-- Opening Marker --
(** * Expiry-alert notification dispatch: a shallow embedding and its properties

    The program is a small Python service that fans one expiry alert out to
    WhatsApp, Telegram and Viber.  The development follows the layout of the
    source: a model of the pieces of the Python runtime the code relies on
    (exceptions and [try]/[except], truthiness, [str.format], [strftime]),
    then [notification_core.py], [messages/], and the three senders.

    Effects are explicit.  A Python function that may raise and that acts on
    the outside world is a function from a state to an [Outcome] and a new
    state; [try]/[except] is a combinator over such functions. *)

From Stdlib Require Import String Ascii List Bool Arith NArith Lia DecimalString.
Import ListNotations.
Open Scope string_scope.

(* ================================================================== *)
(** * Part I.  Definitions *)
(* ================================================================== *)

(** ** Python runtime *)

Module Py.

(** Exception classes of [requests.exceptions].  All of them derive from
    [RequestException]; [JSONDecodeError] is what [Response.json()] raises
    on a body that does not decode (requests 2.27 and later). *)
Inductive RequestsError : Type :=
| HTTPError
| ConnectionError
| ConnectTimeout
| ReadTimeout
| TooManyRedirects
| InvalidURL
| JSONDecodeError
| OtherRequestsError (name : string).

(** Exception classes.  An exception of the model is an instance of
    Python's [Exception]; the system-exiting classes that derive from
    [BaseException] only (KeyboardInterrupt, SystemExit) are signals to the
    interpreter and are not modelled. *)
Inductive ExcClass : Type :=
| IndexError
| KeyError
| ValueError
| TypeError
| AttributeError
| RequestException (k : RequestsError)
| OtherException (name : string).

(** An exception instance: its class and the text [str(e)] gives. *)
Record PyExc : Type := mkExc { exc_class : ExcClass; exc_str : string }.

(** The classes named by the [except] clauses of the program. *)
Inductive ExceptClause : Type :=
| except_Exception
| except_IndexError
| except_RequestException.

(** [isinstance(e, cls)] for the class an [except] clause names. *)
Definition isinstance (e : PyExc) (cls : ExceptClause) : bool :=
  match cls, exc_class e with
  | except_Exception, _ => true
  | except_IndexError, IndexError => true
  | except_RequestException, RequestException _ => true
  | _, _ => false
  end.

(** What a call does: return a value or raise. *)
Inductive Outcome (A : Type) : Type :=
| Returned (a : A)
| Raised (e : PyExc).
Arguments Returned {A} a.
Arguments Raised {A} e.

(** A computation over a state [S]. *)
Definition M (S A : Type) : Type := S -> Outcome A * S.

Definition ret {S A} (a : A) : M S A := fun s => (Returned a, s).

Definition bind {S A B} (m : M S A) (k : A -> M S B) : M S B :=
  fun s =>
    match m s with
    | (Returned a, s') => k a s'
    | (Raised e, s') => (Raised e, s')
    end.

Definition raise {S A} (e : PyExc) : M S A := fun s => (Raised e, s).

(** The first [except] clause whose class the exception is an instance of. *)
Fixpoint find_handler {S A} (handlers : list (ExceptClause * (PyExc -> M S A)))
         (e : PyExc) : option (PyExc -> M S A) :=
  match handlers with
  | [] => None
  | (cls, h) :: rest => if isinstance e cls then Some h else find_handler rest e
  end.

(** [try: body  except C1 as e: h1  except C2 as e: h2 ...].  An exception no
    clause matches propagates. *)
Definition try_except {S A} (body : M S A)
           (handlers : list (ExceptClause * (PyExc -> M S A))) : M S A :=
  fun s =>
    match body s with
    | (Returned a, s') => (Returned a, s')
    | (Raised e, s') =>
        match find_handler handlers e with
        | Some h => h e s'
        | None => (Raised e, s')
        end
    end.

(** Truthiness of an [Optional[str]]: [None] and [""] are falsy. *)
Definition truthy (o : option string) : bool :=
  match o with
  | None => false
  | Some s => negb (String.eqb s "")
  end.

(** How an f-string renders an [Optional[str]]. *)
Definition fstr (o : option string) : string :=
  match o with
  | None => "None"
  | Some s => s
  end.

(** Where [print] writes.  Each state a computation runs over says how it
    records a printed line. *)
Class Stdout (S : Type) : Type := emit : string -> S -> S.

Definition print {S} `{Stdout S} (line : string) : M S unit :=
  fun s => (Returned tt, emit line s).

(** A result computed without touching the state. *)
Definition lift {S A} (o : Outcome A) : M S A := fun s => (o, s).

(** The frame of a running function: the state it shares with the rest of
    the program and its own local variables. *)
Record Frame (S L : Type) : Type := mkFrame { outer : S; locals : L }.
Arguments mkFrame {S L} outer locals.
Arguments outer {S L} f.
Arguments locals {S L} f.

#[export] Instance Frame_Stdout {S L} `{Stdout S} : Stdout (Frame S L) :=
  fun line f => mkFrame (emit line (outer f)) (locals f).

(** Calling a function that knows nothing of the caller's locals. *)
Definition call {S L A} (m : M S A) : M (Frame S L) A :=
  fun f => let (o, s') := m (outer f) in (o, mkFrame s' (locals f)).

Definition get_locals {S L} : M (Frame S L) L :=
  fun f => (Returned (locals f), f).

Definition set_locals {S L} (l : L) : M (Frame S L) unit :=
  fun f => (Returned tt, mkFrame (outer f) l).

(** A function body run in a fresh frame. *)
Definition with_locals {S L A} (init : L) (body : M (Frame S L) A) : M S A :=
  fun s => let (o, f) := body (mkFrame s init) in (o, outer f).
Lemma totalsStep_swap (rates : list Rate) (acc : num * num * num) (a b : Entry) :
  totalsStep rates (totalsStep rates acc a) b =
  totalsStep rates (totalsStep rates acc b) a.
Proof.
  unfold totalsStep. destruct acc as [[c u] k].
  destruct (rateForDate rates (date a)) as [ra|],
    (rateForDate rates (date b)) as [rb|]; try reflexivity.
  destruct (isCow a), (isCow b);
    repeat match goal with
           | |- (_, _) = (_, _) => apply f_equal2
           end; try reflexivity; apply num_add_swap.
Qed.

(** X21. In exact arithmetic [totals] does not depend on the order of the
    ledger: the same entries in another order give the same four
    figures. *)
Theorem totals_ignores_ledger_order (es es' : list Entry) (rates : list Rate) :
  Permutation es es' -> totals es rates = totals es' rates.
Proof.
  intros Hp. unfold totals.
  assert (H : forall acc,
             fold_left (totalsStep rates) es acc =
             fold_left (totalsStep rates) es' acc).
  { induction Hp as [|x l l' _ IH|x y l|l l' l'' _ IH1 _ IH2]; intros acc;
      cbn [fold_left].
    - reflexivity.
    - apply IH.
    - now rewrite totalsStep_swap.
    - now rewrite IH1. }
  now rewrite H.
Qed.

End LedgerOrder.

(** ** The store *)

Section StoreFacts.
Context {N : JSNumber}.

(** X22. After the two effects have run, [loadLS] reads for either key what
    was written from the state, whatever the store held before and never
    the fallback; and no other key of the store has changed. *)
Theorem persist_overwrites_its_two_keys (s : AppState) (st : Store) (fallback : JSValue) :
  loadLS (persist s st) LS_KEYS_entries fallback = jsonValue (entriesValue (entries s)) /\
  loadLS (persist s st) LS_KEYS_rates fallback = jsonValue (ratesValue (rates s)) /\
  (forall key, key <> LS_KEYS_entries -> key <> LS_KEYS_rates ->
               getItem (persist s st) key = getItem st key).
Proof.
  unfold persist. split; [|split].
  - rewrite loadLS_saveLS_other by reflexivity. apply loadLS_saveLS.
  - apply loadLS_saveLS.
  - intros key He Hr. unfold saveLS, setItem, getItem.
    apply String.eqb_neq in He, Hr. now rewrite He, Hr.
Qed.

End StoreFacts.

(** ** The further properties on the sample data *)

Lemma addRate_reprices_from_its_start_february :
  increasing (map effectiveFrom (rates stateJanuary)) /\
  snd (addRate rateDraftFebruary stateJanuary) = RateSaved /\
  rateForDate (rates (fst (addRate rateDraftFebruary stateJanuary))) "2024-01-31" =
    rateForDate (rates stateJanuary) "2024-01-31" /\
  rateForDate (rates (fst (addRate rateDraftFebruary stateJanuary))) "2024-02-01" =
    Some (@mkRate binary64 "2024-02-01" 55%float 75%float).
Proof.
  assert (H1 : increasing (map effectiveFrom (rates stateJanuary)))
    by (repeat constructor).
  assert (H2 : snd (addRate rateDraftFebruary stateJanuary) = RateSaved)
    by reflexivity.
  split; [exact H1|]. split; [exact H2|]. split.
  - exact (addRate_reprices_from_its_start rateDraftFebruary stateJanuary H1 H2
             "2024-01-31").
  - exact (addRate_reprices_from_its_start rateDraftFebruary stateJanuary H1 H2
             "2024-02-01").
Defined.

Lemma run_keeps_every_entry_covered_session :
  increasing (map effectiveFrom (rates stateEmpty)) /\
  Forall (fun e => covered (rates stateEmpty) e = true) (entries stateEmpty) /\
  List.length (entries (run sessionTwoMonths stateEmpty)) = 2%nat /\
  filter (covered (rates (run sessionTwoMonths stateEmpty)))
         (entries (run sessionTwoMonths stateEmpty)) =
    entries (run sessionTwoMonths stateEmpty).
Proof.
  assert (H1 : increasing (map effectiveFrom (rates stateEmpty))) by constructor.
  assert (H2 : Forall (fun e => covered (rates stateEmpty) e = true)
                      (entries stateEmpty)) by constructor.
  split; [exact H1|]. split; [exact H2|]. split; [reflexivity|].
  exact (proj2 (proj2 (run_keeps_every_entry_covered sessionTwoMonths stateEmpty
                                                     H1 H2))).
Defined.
-- Closing Marker --
Exercise description:
Your answer should be exactly the lines of the data above, from the first through the line containing "source: a model".

Response for this exercise:
(** * Expiry-alert notification dispatch: a shallow embedding and its properties

    The program is a small Python service that fans one expiry alert out to
    WhatsApp, Telegram and Viber.  The development follows the layout of the
    source: a model of the pieces of the Python runtime the code relies on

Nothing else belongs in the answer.